Heikki Linnakangas wrote:
> On 04.10.2010 18:23, Tom Lane wrote:
> > I wrote:
> >> Heikki Linnakangas<heikki(dot)linnakangas(at)enterprisedb(dot)com> writes:
> >>> Why is OUTER a type_func_name_keyword? The grammar doesn't require that,
> >>> it could as well be unreserved.
> >> Hm, you sure? All the JOIN-related keywords used to need to be at least
> >> that to avoid conflicts, IIRC.
> Yes. OUTER is just an optional noise word in LEFT/RIGHT OUTER JOIN.
> > Actually, on reflection, it's possible that only JOIN itself really
> > needs that treatment (because it can be followed by a left paren).
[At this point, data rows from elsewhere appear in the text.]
(* ===== verification/ExamplesTheorems.v ===== *)
(** * transactions.c keeps its promises

    On a backend that obeys the laws of tables, the program can end early only
    where a call of the library reports an error: what it asserts of rows that
    were rolled back, and of calls without a transaction, holds.  The bodies of
    all example programs are evaluated on TableDriver. *)

From Stdlib Require Import Ascii String Strings.Byte.
From coqutil Require Import Byte Word.LittleEndianList.
From S2P Require Import Prelude Types Support Driver StmtCacheSpec StmtCacheTheorems Condition QueryBuilder QueryBuilderProofs Registry.
From S2P Require Import RegistryProofs SqlText SqlTextProofs TypeMapping TypeMappingProofs Relational TableDriver Handle Api.
From S2P Require Import ApiProofs ApiSafety SqlHandle SqlBlocks SqlApi SqlRead SqlTables SqlWriteMany Transactions ApiTheorems SqlTheorems.
From S2P Require Import SqlBlob SqlTx Lifecycle Migration MigrationSafety Generated GeneratedTheorems Alive Examples.
Import ErrorCtx Logger Mutex.

(** ** Programs that end *)

(** From a state in [P] the program ends: with 0 and in [Q], or at a line of [L]. *)
Definition ends {S} (L : list Z) (P : S → Prop) (m : M S Outcome) (Q : S → Prop) : Prop :=
  ∀ s, P s → ∃ out s', m s = Some (out, s') ∧
    match out with Returned c => c = 0 ∧ Q s' | Aborted l => l ∈ L end.

Lemma ends_return {S} L (P : S → Prop) : ends L P (mret (Returned 0)) P.
Proof. intros s Hs. by exists (Returned 0), s. Qed.
(** The characters of a C string and its NUL. *)
Definition cbytes (s : string) : list byte := list_byte_of_string s ++ [x00].

(** The C string that starts at a list of bytes: up to the first NUL. *)
Fixpoint cstring (l : list byte) : list byte :=
  match l with
  | [] => []
  | b :: l => if Byte.eqb b x00 then [] else b :: cstring l
  end.

(** ** Arrays *)

Definition aget {A} (l : list A) (i : Z) : option A := if 0 <=? i then l !! Z.to_nat i else None.

Definition aset {A} (l : list A) (i : Z) (x : A) : option (list A) :=
  if (0 <=? i) && (i <? Z.of_nat (length l)) then Some (<[Z.to_nat i := x]> l) else None.

(** [memcpy(buf, src, n)] into a buffer of its own: the bytes copied. *)
Definition memcpy (src : list byte) (n : Z) : option (list byte) :=
  if (0 <=? n) && (n <=? Z.of_nat (length src)) then Some (take (Z.to_nat n) src) else None.

Section pg.
Context {W : Type} (L : Libpq W) (F : FloatText).

Record PgCtx : Type := MkPgCtx {
  pc_conn : option (PGconn L);
  pc_last_changes : Z;
}.

Record PgStmt : Type := MkPgStmt {
  ps_ctx : ptr;
  ps_sql : string;
  ps_nparams : Z;
  ps_values : list (option (list byte));
  ps_lengths : list Z;
  ps_formats : list Z;
  ps_types : list Z;
  ps_owned : list bool;
  ps_res : option (PGresult L);
  ps_nrows : Z;
  ps_row : Z;
  ps_executed : bool;
  ps_blob_tmp : option (list byte);
}.

Definition with_params (s : PgStmt) values lengths formats types owned : PgStmt :=
  MkPgStmt (ps_ctx s) (ps_sql s) (ps_nparams s) values lengths formats types owned
    (ps_res s) (ps_nrows s) (ps_row s) (ps_executed s) (ps_blob_tmp s).

Definition with_result (s : PgStmt) res nrows row executed : PgStmt :=
  MkPgStmt (ps_ctx s) (ps_sql s) (ps_nparams s) (ps_values s) (ps_lengths s) (ps_formats s)
    (ps_types s) (ps_owned s) res nrows row executed (ps_blob_tmp s).

Definition with_blob (s : PgStmt) blob : PgStmt :=
  MkPgStmt (ps_ctx s) (ps_sql s) (ps_nparams s) (ps_values s) (ps_lengths s) (ps_formats s)
    (ps_types s) (ps_owned s) (ps_res s) (ps_nrows s) (ps_row s) (ps_executed s) blob.

(** What the driver holds. *)
Record Ledger : Type := MkLedger {
  lg_blocks : Z;   (* malloc and calloc *)
  lg_results : Z;  (* PGresults *)
  lg_buffers : Z;  (* PQunescapeBytea *)
  lg_conns : Z;    (* connections *)
}.

Definition ladd (a b : Ledger) : Ledger :=
  MkLedger (lg_blocks a + lg_blocks b) (lg_results a + lg_results b)
    (lg_buffers a + lg_buffers b) (lg_conns a + lg_conns b).

Record Pg : Type := MkPg {
  pg_w : W;
  pg_ctxs : gmap ptr PgCtx;
  pg_stmts : gmap ptr PgStmt;
  pg_ledger : Ledger;
  pg_alloc : list bool;
  pg_undefined : bool;  (* an int has overflowed *)
}.

Definition set_w (w : W) (d : Pg) := MkPg w (pg_ctxs d) (pg_stmts d) (pg_ledger d) (pg_alloc d) (pg_undefined d).
Definition set_ctxs m (d : Pg) := MkPg (pg_w d) m (pg_stmts d) (pg_ledger d) (pg_alloc d) (pg_undefined d).
Definition set_stmts m (d : Pg) := MkPg (pg_w d) (pg_ctxs d) m (pg_ledger d) (pg_alloc d) (pg_undefined d).
Definition set_ledger l (d : Pg) := MkPg (pg_w d) (pg_ctxs d) (pg_stmts d) l (pg_alloc d) (pg_undefined d).
Definition set_alloc al (d : Pg) := MkPg (pg_w d) (pg_ctxs d) (pg_stmts d) (pg_ledger d) al (pg_undefined d).

(** C gives what follows no meaning. *)
Definition overflow : M Pg unit :=
  mmodify (λ d, MkPg (pg_w d) (pg_ctxs d) (pg_stmts d) (pg_ledger d) (pg_alloc d) true).

(** ** Memory *)

Definition book (l : Ledger) : M Pg unit := mmodify (λ d, set_ledger (ladd (pg_ledger d) l) d).

Definition one_if (b : bool) : Z := if b then 1 else 0.
Definition held {A} (o : option A) : Z := match o with Some _ => 1 | None => 0 end.

Definition pg_malloc : M Pg bool :=
  ok ← zoom pg_alloc set_alloc malloc;
  book (MkLedger (one_if ok) 0 0 0);;
  mret ok.

Definition pg_calloc {A} (n : nat) (x : A) : M Pg (option (list A)) :=
  ok ← pg_malloc;
  mret (if ok : bool then Some (replicate n x) else None).

(** [free] of a pointer that may be NULL. *)
Definition pg_free {A} (o : option A) : M Pg unit := book (MkLedger (- held o) 0 0 0).

Definition pq_clear (o : option (PGresult L)) : M Pg unit := book (MkLedger 0 (- held o) 0 0).
Definition pq_freemem (o : option (list byte)) : M Pg unit := book (MkLedger 0 0 (- held o) 0).

(** Calls of libpq. *)
Definition pq {A} (f : W → A * W) : M Pg A := λ d, let '(a, w) := f (pg_w d) in Some (a, set_w w d).

Definition pq_result (f : W → option (PGresult L) * W) : M Pg (option (PGresult L)) :=
  res ← pq f;
  book (MkLedger 0 (held res) 0 0);;
  mret res.

Definition pq_finish (c : PGconn L) : M Pg unit :=
  pq (λ w, (tt, PQfinish L c w));;
  book (MkLedger 0 0 0 (-1)).

(** The structs; a pointer to none is not to be used. *)
Definition pg_ctx (c : ptr) : M Pg PgCtx := d ← mget; mdef (pg_ctxs d !! c).
Definition pg_stmt (p : ptr) : M Pg PgStmt := d ← mget; mdef (pg_stmts d !! p).
Definition put_ctx (c : ptr) (x : PgCtx) : M Pg unit := mmodify (λ d, set_ctxs (<[c := x]> (pg_ctxs d)) d).
Definition put_stmt (p : ptr) (s : PgStmt) : M Pg unit := mmodify (λ d, set_stmts (<[p := s]> (pg_stmts d)) d).

(** The addresses in use, those that a statement only remembers included. *)
Definition pg_addresses (d : Pg) : gset ptr :=
  {[NULL]} ∪ dom (pg_ctxs d) ∪ dom (pg_stmts d) ∪ list_to_set (ps_ctx ∘ snd <$> map_to_list (pg_stmts d)).

Definition pg_fresh : M Pg ptr := mgets (λ d, fresh (pg_addresses d)).

(** ** Connections and commands *)

Definition pg_quiet_notice (message : string) : string := EmptyString.

Definition pg_open (dsn : string) : M Pg (SqlRDBResult * ptr) :=
  conn ← pq (PQconnectdb L dsn);
  match conn with
  | None => mret (SQL_RDB_ERR_NO_MEMORY, NULL)
  | Some conn =>
      book (MkLedger 0 0 0 1);;
      st ← mgets (λ d, PQstatus L conn (pg_w d));
      match st with
      | CONNECTION_OK =>
          pq (λ w, (tt, PQsetNoticeProcessor L conn pg_quiet_notice w));;
          ok ← pg_malloc;
          if negb ok then pq_finish conn;; mret (SQL_RDB_ERR_NO_MEMORY, NULL) else
          c ← pg_fresh;
          put_ctx c (MkPgCtx (Some conn) 0);;
          mret (SQL_RDB_OK, c)
      | _ => pq_finish conn;; mret (SQL_RDB_ERR_DB_OPEN, NULL)
      end
  end.

Definition pg_close (ctx : ptr) : M Pg SqlRDBResult :=
  if decide (ctx = NULL) then mret SQL_RDB_OK else
  c ← pg_ctx ctx;
  match pc_conn c with Some conn => pq_finish conn | None => mret tt end;;
  pg_free (Some c);;
  mmodify (λ d, set_ctxs (delete ctx (pg_ctxs d)) d);;
  mret SQL_RDB_OK.

(** [(ct && *ct) ? atoi(ct) : 0] *)
Definition cmd_tuples (ct : option string) : Z :=
  match ct with
  | Some (String c s) => atoi (String c s)
  | _ => 0
  end.

Definition pg_exec (ctx : ptr) (sql : string) : M Pg SqlRDBResult :=
  c ← pg_ctx ctx;
  conn ← mdef (pc_conn c);
  res ← pq_result (PQexec L conn sql);
  match res with
  | None => mret SQL_RDB_ERR_NO_MEMORY
  | Some res =>
      let r := match PQresultStatus L res with
               | PGRES_COMMAND_OK | PGRES_TUPLES_OK => SQL_RDB_OK
               | _ => SQL_RDB_ERR_DRIVER
               end in
      (if res_ok r then put_ctx ctx (MkPgCtx (pc_conn c) (cmd_tuples (PQcmdTuples L res))) else mret tt);;
      pq_clear (Some res);;
      mret r
  end.

(** The formats all end in %s. *)
Definition pg_exec_fmt (ctx : ptr) (fmt name : string) : M Pg SqlRDBResult :=
  pg_exec ctx (vsnprintf 160 (fmt +:+ name)).

Definition pg_begin (ctx : ptr) : M Pg SqlRDBResult := pg_exec ctx "BEGIN".
Definition pg_commit (ctx : ptr) : M Pg SqlRDBResult := pg_exec ctx "COMMIT".
Definition pg_rollback (ctx : ptr) : M Pg SqlRDBResult := pg_exec ctx "ROLLBACK".
Definition pg_savepoint (ctx : ptr) (name : string) := pg_exec_fmt ctx "SAVEPOINT " name.
Definition pg_release_sp (ctx : ptr) (name : string) := pg_exec_fmt ctx "RELEASE SAVEPOINT " name.
Definition pg_rollback_sp (ctx : ptr) (name : string) := pg_exec_fmt ctx "ROLLBACK TO SAVEPOINT " name.

Definition pg_changes (ctx : ptr) : M Pg Z := c ← pg_ctx ctx; mret (pc_last_changes c).

(** ** Prepared statements *)

Definition pg_publish (s : PgStmt) : M Pg (SqlRDBResult * ptr) :=
  p ← pg_fresh;
  put_stmt p s;;
  mret (SQL_RDB_OK, p).

Definition pg_prepare (ctx : ptr) (sql : string) : M Pg (SqlRDBResult * ptr) :=
  ok ← pg_malloc;
  if negb ok then mret (SQL_RDB_ERR_NO_MEMORY, NULL) else
  ok ← pg_malloc;
  if negb ok then pg_free (Some tt);; mret (SQL_RDB_ERR_NO_MEMORY, NULL) else
  nparams ← mdef (pg_count_params sql);
  if 0 <? nparams then
    let n := Z.to_nat nparams in
    values ← pg_calloc n None;
    lengths ← pg_calloc n 0;
    formats ← pg_calloc n 0;
    types ← pg_calloc n 0;
    owned ← pg_calloc n false;
    match values, lengths, formats, types, owned with
    | Some vs, Some ls, Some fs, Some ts, Some os =>
        pg_publish (MkPgStmt ctx sql nparams vs ls fs ts os None 0 (-1) false None)
    | _, _, _, _, _ =>
        pg_free values;; pg_free lengths;; pg_free formats;; pg_free types;; pg_free owned;;
        pg_free (Some tt);; pg_free (Some tt);;
        mret (SQL_RDB_ERR_NO_MEMORY, NULL)
    end
  else pg_publish (MkPgStmt ctx sql nparams [] [] [] [] [] None 0 (-1) false None).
> > We might have made the JOIN modifier words the same level for
> > consistency or something. If we can back off both INNER and OUTER
> > to unreserved, it might be worth doing. I'd be a little more worried
> > about reducing LEFT/RIGHT/FULL, even if it works at the moment.
> No, can't change INNER, that creates conflicts.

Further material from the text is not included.